Sudoroso y fatigado te refugiaste en el extremo sur del balcón, allí
donde el viento cargado de presagios mitigara los ardores de tu
piel. Yo, desde mi lecho revuelto, entre cojines y almohadones de
plumas, fumando te observaba. Y tu imagen crecía dentro de mí, alta y
vigorosa, como una palmera.
Dicen que a los moribundos, en la hora postrera, se le representan
escenas enteras de su vida, que desfilan delante de sus ojos al igual
que una película acelerada.
Yo, que yazgo a la intemperie y que no alcanzaré a ver el lento fundido
de las colinas y del cielo desde el verde tornadizo y el azul
esmaltado hasta el negro carbón, pasando por las múltiples tonalidades
del sepia y el gris, intento llenar este espacio breve con figuras
falsas, espectrales, que mezclo y entrevero a sucesos de los llamados, a
falta de una terminología más precisa, reales. Me pregunto qué
importancia puede tener ahora saber si te conocí ayer como cualquier
aprendiz de detective lo podría determinar o hace algunos meses como lo
quiere mi imaginación. ¡Qué importa! Si cuando el sol se apague ya
nada habré de recordar. Ni el color de tus ojos ni las formas
amenazantes de tus perros de presa, ni siquiera el contorno enrarecido
de las montañas al atardecer.
Vuelto hacia el cielo. Azul. De un azul malva, amoratado. Mi rostro
macerado cubierto por un manto de cenizas. Veo torbellinos de luz,
sombras danzantes, claridades como de acuario. E intento rescatar del
fondo de mi cerebro, recalentado como un motor al rojo vivo, alguna
imagen borrosa de mi infancia, un aroma persistente, la vibración de un
sonido, la textura de un objeto familiar. El perfume letal de mi madre.
La sonrisa sesgada de mi padre. Mi largo vestido azul celeste. Sentado
en el poyo de la ventana contemplo los gruesos goterones que se
desgranan allá afuera levantando nubecitas de polvo sobre las baldosas
del patio: lluvias caprichosas en mitad del verano. Un rumor de voces y
de risas llama mi atención, me volteo y veo a mi madre en compañía de
sus amigas, que se agrupan alrededor de una mesita. Toman café y
saborean pastas de arroz espolvoreadas con canela, buñuelos rellenos de
miel, galletas untadas con crema de leche. Se acomodan en feos
sillones, comentan la visita del señor obispo o el matrimonio vergonzoso
de una sobrina, charlan como pajarracos.

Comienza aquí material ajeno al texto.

Lemma succeedsWhen_createLogicalDevice drv en :
  succeedsWhen (createLogicalDevice drv en)
    (λ a, isComplete (fst (scanDevice drv (m_physicalDevice a) (m_surface a)))
          && (fst (drv_vkCreateDevice drv) =? VK_SUCCESS))
    (λ a, let indices := fst (scanDevice drv (m_physicalDevice a) (m_surface a)) in
          set_device_and_queues (snd (drv_vkCreateDevice drv))
            (drv_vkGetDeviceQueue drv (snd (drv_vkCreateDevice drv))
               (default 0 (graphicsFamily indices)) 0)
            (drv_vkGetDeviceQueue drv (snd (drv_vkCreateDevice drv))
               (default 0 (presentFamily indices)) 0) a).
Proof.
  intros w. unfold eval, exec.
  destruct (isComplete (fst (scanDevice drv (m_physicalDevice (app w))
                               (m_surface (app w))))) eqn:Hcomplete.
  - destruct (isComplete_Some _ Hcomplete) as (graphics & present & Hscan).
    rewrite (createLogicalDevice_run _ _ _ _ _ Hscan), Hscan.
    destruct (fst (drv_vkCreateDevice drv) =? VK_SUCCESS); settle.
  - unfold createLogicalDevice.
    rewrite bind_run. change (this w) with (Ok (app w), w). cbv beta iota.
    rewrite bind_run, findQueueFamilies_run.
    destruct (fst (scanDevice drv _ _)) as [[graphics|] [present|]]; [done|settle..].
Qed.

Lemma succeedsWhen_createSwapChain drv :
  succeedsWhen (createSwapChain drv)
    (λ a, negb (bool_decide (drv_surfaceFormats drv (m_physicalDevice a) (m_surface a) = []))
          && isComplete (fst (scanDevice drv (m_physicalDevice a) (m_surface a)))
          && (fst (drv_vkCreateSwapchainKHR drv) =? VK_SUCCESS))
    (λ a, set_swapChain (snd (drv_vkCreateSwapchainKHR drv)) (drv_swapchainImages drv)
            (from_option format 0
               (selectSwapSurfaceFormat
                  (drv_surfaceFormats drv (m_physicalDevice a) (m_surface a))))
            (chosenExtent drv
               (drv_surfaceCapabilities drv (m_physicalDevice a) (m_surface a)))
            a).
Proof.
  intros w. unfold eval, exec.
  destruct (decide (drv_surfaceFormats drv (m_physicalDevice (app w)) (m_surface (app w))
                    = [])) as [Hempty|Hformats].
  { rewrite bool_decide_eq_true_2 by done. unfold createSwapChain.
    rewrite bind_run. change (this w) with (Ok (app w), w). cbv beta iota.
    rewrite bind_run, querySwapChainSupport_run. cbn [formats].
    rewrite Hempty. settle. }
  rewrite bool_decide_eq_false_2 by done.
  destruct (selectSwapSurfaceFormat_nonempty _ Hformats) as [surfaceFormat Hformat].
  destruct (isComplete (fst (scanDevice drv (m_physicalDevice (app w))
                               (m_surface (app w))))) eqn:Hcomplete.
  - destruct (isComplete_Some _ Hcomplete) as (graphics & present & Hscan).
    rewrite (createSwapChain_run _ _ _ _ _ Hscan Hformat), Hformat.
    destruct (fst (drv_vkCreateSwapchainKHR drv) =? VK_SUCCESS); settle.
  - unfold createSwapChain.
    rewrite bind_run. change (this w) with (Ok (app w), w). cbv beta iota.
    rewrite bind_run, querySwapChainSupport_run. cbn [formats presentModes capabilities].
    rewrite Hformat, bind_run. unfold mret at 1, M_ret at 1. cbv beta iota.
    rewrite bind_run, selectSwapExtent_run. cbv beta iota.
    rewrite bind_run, findQueueFamilies_run. cbn [app logged].
    destruct (fst (scanDevice drv _ _)) as [[graphics|] [present|]]; [done|settle..].
Qed.
(** * DWM3001CDK positioning example: distance aggregation and two-beacon solver

    A shallow embedding of [python_wrapper/example_usage.py]:
    the [DistanceCollector] windows and averages, the [PositionCalculator]
    circle intersection, the line handler of the tag reader and the
    position report of [PositioningSystem].

    Numbers.  Python [float] values (timestamps, distances, coordinates)
    are modelled as real numbers: arithmetic is exact, and rounding,
    overflow, infinities and NaN are outside the model.  [time.time()] is
    an explicit argument ([current_time], [timestamp]).  A Python exception
    is a value of [outcome]; [None] is [None] of [option]. *)

From Stdlib Require Import Reals Lra Lia List Bool ZArith String Ascii Sorted.
Import ListNotations.
Open Scope R_scope.

(** ** Comparisons of floats as booleans *)

Definition Rltb (a b : R) : bool := if Rlt_dec a b then true else false.
Definition Rleb (a b : R) : bool := if Rle_dec a b then true else false.
Definition Reqb (a b : R) : bool := if Req_dec_T a b then true else false.

(** ** Module constants (Configuration Parameters) *)

Definition BEACON1_POSITION : R * R := (0, 0).
Definition BEACON2_POSITION : R * R := (2, 0).
Definition REPORT_INTERVAL_SECONDS : R := 2.
Definition DISTANCE_TIMEOUT_SECONDS : R := 5.
Definition AVERAGING_WINDOW_SECONDS : R := 2.

(** ** DistanceCollector *)

(** A stored measurement: the tuple [(timestamp, distance)]. *)
Definition sample : Type := R * R.

Module DistanceCollector.

(** The fields of the object that the window logic reads and writes.  The
    subprocess and thread handles are not part of the model. *)
Record t : Type := mk {
  port : string;
  averaging_window : R;
  beacon1_distances : list sample;
  beacon2_distances : list sample;
  running : bool
}.

(** [__init__(port, averaging_window)]: stores its arguments, no check. *)
Definition __init__ (port : string) (averaging_window : R) : t :=
  mk port averaging_window [] [] false.

(** [while distance_list and distance_list[0][0] < cutoff_time:
       distance_list.pop(0)] *)
Fixpoint pop_front_while_older (cutoff_time : R) (distance_list : list sample)
  : list sample :=
  match distance_list with
  | [] => []
  | s :: rest =>
      if Rltb (fst s) cutoff_time
      then pop_front_while_older cutoff_time rest
      else distance_list
  end.

(** [_cleanup_old_measurements(distance_list, current_time)]; the list is
    mutated in place, so callers store the result back in the field the
    list came from. *)
Definition _cleanup_old_measurements (self : t) (distance_list : list sample)
    (current_time : R) : list sample :=
  let cutoff_time := current_time - averaging_window self in
  pop_front_while_older cutoff_time distance_list.

Definition set_beacon1 (self : t) (l : list sample) : t :=
  mk (port self) (averaging_window self) l (beacon2_distances self)
     (running self).

Definition set_beacon2 (self : t) (l : list sample) : t :=
  mk (port self) (averaging_window self) (beacon1_distances self) l
     (running self).

(** [_add_distance_measurement(timestamp, beacon_num, distance)] *)
Definition _add_distance_measurement (self : t) (timestamp : R)
    (beacon_num : Z) (distance : R) : t :=
  if (beacon_num =? 1)%Z then
    let appended := beacon1_distances self ++ [(timestamp, distance)] in
    set_beacon1 self (_cleanup_old_measurements self appended timestamp)
  else if (beacon_num =? 2)%Z then
    let appended := beacon2_distances self ++ [(timestamp, distance)] in
    set_beacon2 self (_cleanup_old_measurements self appended timestamp)
  else self.

(** The list selected by [beacon_num], with the setter of its field. *)
Definition distance_list_of (self : t) (beacon_num : Z)
  : option (list sample * (t -> list sample -> t)) :=
  if (beacon_num =? 1)%Z then Some (beacon1_distances self, set_beacon1)
  else if (beacon_num =? 2)%Z then Some (beacon2_distances self, set_beacon2)
  else None.

(** [sum(dist for _, dist in distance_list)]: the builtin adds from the
    left, starting at 0. *)
Definition total_of (distance_list : list sample) : R :=
  fold_left (fun acc s => acc + snd s) distance_list 0.

(** [distance_list[-1][0]] of a list known to be non-empty. *)
Definition latest_time_of (distance_list : list sample) : R :=
  fst (last distance_list (0, 0)).

(** [get_averaged_distance(beacon_num)] with the staleness threshold as an
    argument; the source reads it from the module constant, see
    [get_averaged_distance] below.  Returns the result and the object
    after the in-place clean-up. *)
Definition get_averaged_distance_with (timeout : R) (self : t)
    (current_time : R) (beacon_num : Z) : option R * t :=
  match distance_list_of self beacon_num with
  | None => (None, self)
  | Some (distance_list, store) =>
      let distance_list :=
        _cleanup_old_measurements self distance_list current_time in
      let self := store self distance_list in
      match distance_list with
      | [] => (None, self)
      | _ :: _ =>
          let latest_time := latest_time_of distance_list in
          if Rltb timeout (current_time - latest_time)
          then (None, self)
          else
            let total_distance := total_of distance_list in
            let count := List.length distance_list in
            (if (0 <? count)%nat
             then Some (total_distance / INR count) else None, self)
      end
  end.

Definition get_averaged_distance : t -> R -> Z -> option R * t :=
  get_averaged_distance_with DISTANCE_TIMEOUT_SECONDS.

(** [get_measurement_count(beacon_num)]: reads a length, takes no time
    and evicts nothing. *)
Definition get_measurement_count (self : t) (beacon_num : Z) : Z :=
  if (beacon_num =? 1)%Z then Z.of_nat (List.length (beacon1_distances self))
  else if (beacon_num =? 2)%Z
       then Z.of_nat (List.length (beacon2_distances self))
  else 0%Z.

End DistanceCollector.

(** ** Exceptions *)

Inductive exn : Type :=
| ZeroDivisionError
| TypeError
| AttributeError
| KeyError.

Inductive outcome (A : Type) : Type :=
| Return (a : A)
| Raise (e : exn).

Arguments Return {A} a.
Arguments Raise {A} e.

Definition bind {A B : Type} (m : outcome A) (k : A -> outcome B) : outcome B :=
  match m with
  | Return a => k a
  | Raise e => Raise e
  end.

Notation "x <- m ;; k" := (bind m (fun x => k))
  (at level 61, m at next level, right associativity).

(** Float division [a / b]: raises on a zero divisor. *)
Definition py_div (a b : R) : outcome R :=
  if Reqb b 0 then Raise ZeroDivisionError else Return (a / b).

(** ** PositionCalculator *)

Module PositionCalculator.

Record t : Type := mk {
  beacon1_pos : R * R;
  beacon2_pos : R * R
}.

(** [__init__(beacon1_pos, beacon2_pos)]: stores its arguments, no check. *)
Definition __init__ (beacon1_pos beacon2_pos : R * R) : t :=
  mk beacon1_pos beacon2_pos.

(** "Distance between beacons". *)
Definition beacon_distance (self : t) : R :=
  let '(x1, y1) := beacon1_pos self in
  let '(x2, y2) := beacon2_pos self in
  if Reqb y1 y2 then Rabs (x2 - x1)
  else sqrt ((x2 - x1) ^ 2 + (y2 - y1) ^ 2).
(** The split of a text is the only way to write the text as segments
    without a CRLF that CRLFs separate. *)
Lemma split_crlf_join segments :
  segments <> [] ->
  Forall Spec.crlf_free segments ->
  Spec.split_crlf (Spec.join_crlf segments) = segments.
Proof.
  induction segments as [|segment segments IH]; intros Hne Hfree; [done|].
  apply Forall_cons in Hfree as [Hfree Hfrees].
  destruct segments as [|segment' segments].
  - by apply split_crlf_free.
  - change (Spec.join_crlf (segment :: segment' :: segments))
      with (segment ++ U8.newline ++ Spec.join_crlf (segment' :: segments)).
    rewrite split_crlf_app by exact Hfree. by rewrite IH.
Qed.

Lemma join_crlf_push a segments :
  segments <> [] ->
  Spec.join_crlf (Spec.push a segments) = a :: Spec.join_crlf segments.
Proof. destruct segments as [|s [|s' ss]]; done. Qed.

Lemma split_crlf_nonempty text : Spec.split_crlf text <> [].
Proof.
  induction text as [|a|a b text IH1 IH2] using list_pair_ind; [done..|].
  rewrite split_crlf_cons2.
  destruct (Byte.eqb a U8.CR && Byte.eqb b U8.LF); [done|].
  by destruct (Spec.split_crlf (b :: text)).
Qed.

(** The segments of a text, joined, are the text. *)
Lemma join_crlf_split text : Spec.join_crlf (Spec.split_crlf text) = text.
Proof.
  induction text as [|a|a b text IH1 IH2] using list_pair_ind;
    [reflexivity..|].
  rewrite split_crlf_cons2.
  destruct (Byte.eqb a U8.CR && Byte.eqb b U8.LF) eqn:E.
  - apply andb_prop in E as [Ea Eb]. apply byte_dec_bl in Ea, Eb. subst.
    pose proof (split_crlf_nonempty text).
    destruct (Spec.split_crlf text) as [|s ss] eqn:Es; [done|].
    change (Spec.join_crlf ([] :: s :: ss))
      with ([] ++ U8.newline ++ Spec.join_crlf (s :: ss)).
    by rewrite IH1.
  - rewrite join_crlf_push by apply split_crlf_nonempty. by rewrite IH2.
Qed.


Lemma push_app a segments more :
  segments <> [] ->
  Spec.push a (segments ++ more) = Spec.push a segments ++ more.
Proof. by destruct segments. Qed.

(** A text that ends with a CRLF has an empty last segment. *)
Lemma split_crlf_trailing text :
  Spec.split_crlf (text ++ U8.newline) = Spec.split_crlf text ++ [[]].
Proof.
  induction text as [|a|a b text IH1 IH2] using list_pair_ind.
  - reflexivity.
  - change (Spec.split_crlf ([a] ++ U8.newline))
      with (Spec.split_crlf (a :: U8.CR :: [U8.LF])).
    rewrite split_crlf_cons2. cbn [Byte.eqb]. by rewrite andb_false_r.
  - change ((a :: b :: text) ++ U8.newline)
      with (a :: b :: (text ++ U8.newline)).
    rewrite !split_crlf_cons2.
    destruct (Byte.eqb a U8.CR && Byte.eqb b U8.LF).
    + by rewrite IH1.
    + change (b :: text ++ U8.newline) with ((b :: text) ++ U8.newline).
      rewrite IH2. apply push_app, split_crlf_nonempty.
Qed.
(** * downsampling.py: coverage downsampling of a CRAM/BAM file

    A shallow embedding of [downsampling.py], the script that drives
    sambamba and mosdepth to downsample an alignment file to a target
    coverage, and the properties of its specification checked against it.

    Conventions of the embedding.
    - A Python [str] is a [string]; its characters are code points
      below 256.
    - A Python [int] is a [Z].  A finite Python [float] is the rational it
      denotes, a [Q]; a division rounds its exact quotient to the nearest
      binary64 value ([round64]), and the two zeros are not told apart.
    - A function that can end in [sys.exit] or in an uncaught exception
      returns an [outcome]; the file system, the log and the commands
      handed to [os.system] are threaded through as a [world].
    - What an external command does is not part of the script: it is the
      parameter [os_system] of section [Script]. *)

From Stdlib Require Import ZArith QArith Qabs String Ascii List Lia Bool.
From Stdlib Require Import DecimalString.
From Stdlib Require DecimalPos DecimalZ.
From Stdlib Require Import Qpower Lqa.
From stdpp Require Import gmap strings.
Import ListNotations.

Local Open Scope string_scope.
Local Open Scope Z_scope.

(** ** Python string primitives *)

Module PyStr.

(** [s.endswith(suf)]. *)
Fixpoint endswith (s suf : string) : bool :=
  if String.eqb s suf then true
  else match s with
       | EmptyString => false
       | String _ s' => endswith s' suf
       end.

(** [s.endswith((suf1, suf2, ...))]: a tuple of suffixes. *)
Definition endswith_any (s : string) (sufs : list string) : bool :=
  existsb (endswith s) sufs.

(** [s.split(c)] for a one-character separator: never the empty list. *)
Fixpoint split (c : ascii) (s : string) : list string :=
  match s with
  | EmptyString => [EmptyString]
  | String a s' =>
      if Ascii.eqb a c then EmptyString :: split c s'
      else match split c s' with
           | [] => [String a EmptyString]
           | h :: t => String a h :: t
           end
  end.

(** [c.join(l)] for a one-character separator: the inverse of [split]. *)
Fixpoint join (c : ascii) (l : list string) : string :=
  match l with
  | [] => EmptyString
  | [x] => x
  | x :: l' => x ++ String c (join c l')
  end.

(** [l[-1]] and [l[0]] on the result of a split, which is not empty. *)
Definition last_item (l : list string) : string := List.last l EmptyString.
Definition first_item (l : list string) : string := List.hd EmptyString l.

(** [c in s]. *)
Fixpoint contains (c : ascii) (s : string) : bool :=
  match s with
  | EmptyString => false
  | String a s' => Ascii.eqb a c || contains c s'
  end.

(** [str.isspace] on one character (code points below 256). *)
Definition is_space (a : ascii) : bool :=
  let n := N_of_ascii a in
  ((9 <=? n) && (n <=? 13) || (28 <=? n) && (n <=? 32)
   || (n =? 133) || (n =? 160))%N.

Fixpoint lstrip (s : string) : string :=
  match s with
  | EmptyString => EmptyString
  | String a s' => if is_space a then lstrip s' else s
  end.

Fixpoint rstrip (s : string) : string :=
  match s with
  | EmptyString => EmptyString
  | String a s' =>
      match rstrip s' with
      | EmptyString => if is_space a then EmptyString else String a EmptyString
      | r => String a r
      end
  end.

(** [s.strip()]. *)
Definition strip (s : string) : string := rstrip (lstrip s).

Definition is_digit (a : ascii) : bool :=
  let n := N_of_ascii a in ((48 <=? n) && (n <=? 57))%N.

Definition digit_val (a : ascii) : Z := Z.of_N (N_of_ascii a) - 48.

(** The digits of an [int] literal: decimal digits, single underscores
    allowed between two digits. [seen] says that the previous character
    was a digit. *)
Fixpoint parse_digits (acc : Z) (seen : bool) (s : string) : option Z :=
  match s with
  | EmptyString => if seen then Some acc else None
  | String a s' =>
      if is_digit a then parse_digits (10 * acc + digit_val a) true s'
      else if Ascii.eqb a "_" then
             if seen then parse_digits acc false s' else None
           else None
  end.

Detesto a esas intrusas que
se interponen entre mi madre y yo, que me roban su cariño a esta hora
cuando el sueño me hace cabecear. Si estuviera solo con ella, me
acunaría en su regazo y me dormiría escuchando frases lisonjeras: «mi
amor, mi corazón, mi rey». Algunas veces, creyendo que duermo, acerca
sus labios a mi oído y con voz dulce repite: «mi niña, mi niña».
Ednodio Quintero nació en 1947 en Las Mesitas (Trujillo),
en los Andes venezolanos. Desde 1965 reside en Mérida (Venezuela),
ciudad a la que llegó para estudiar Ingeniería Forestal y en cuya
universidad ha sido, durante muchos años, profesor de Letras y Medios
Audiovisuales.
Su obra narrativa ha sido reconocida con los más importantes premios literarios que se conceden en su país.
Es autor de los volúmenes de cuentos: La muerte viaje a caballo (1974), Volveré con mis perros (1975), El agresor cotidiano (1978), La línea de la vida (1988), Cabeza de cabra y otros relatos (1993), El combate (1995) y El corazón ajeno (2000). Ha publicado las novelas: La danza del jaguar (1991), La bailarina de Kachgar (1991), El rey de las ratas (1994), El cielo de Ixtab (1995), Lección de física (2000), Mariana y los comanches (Candaya, 2004), Confesiones de un perro muerto (2006), El arquero dormido (2010) y El hijo de Gengis Khan (2013).
También ha escrito dos libros de ensayo: De narrativa y narradores (1996) y Visiones de un narrador (1997); y dos guiones cinematográficos: Rosa de los vientos (1975) y Cubagua (1987).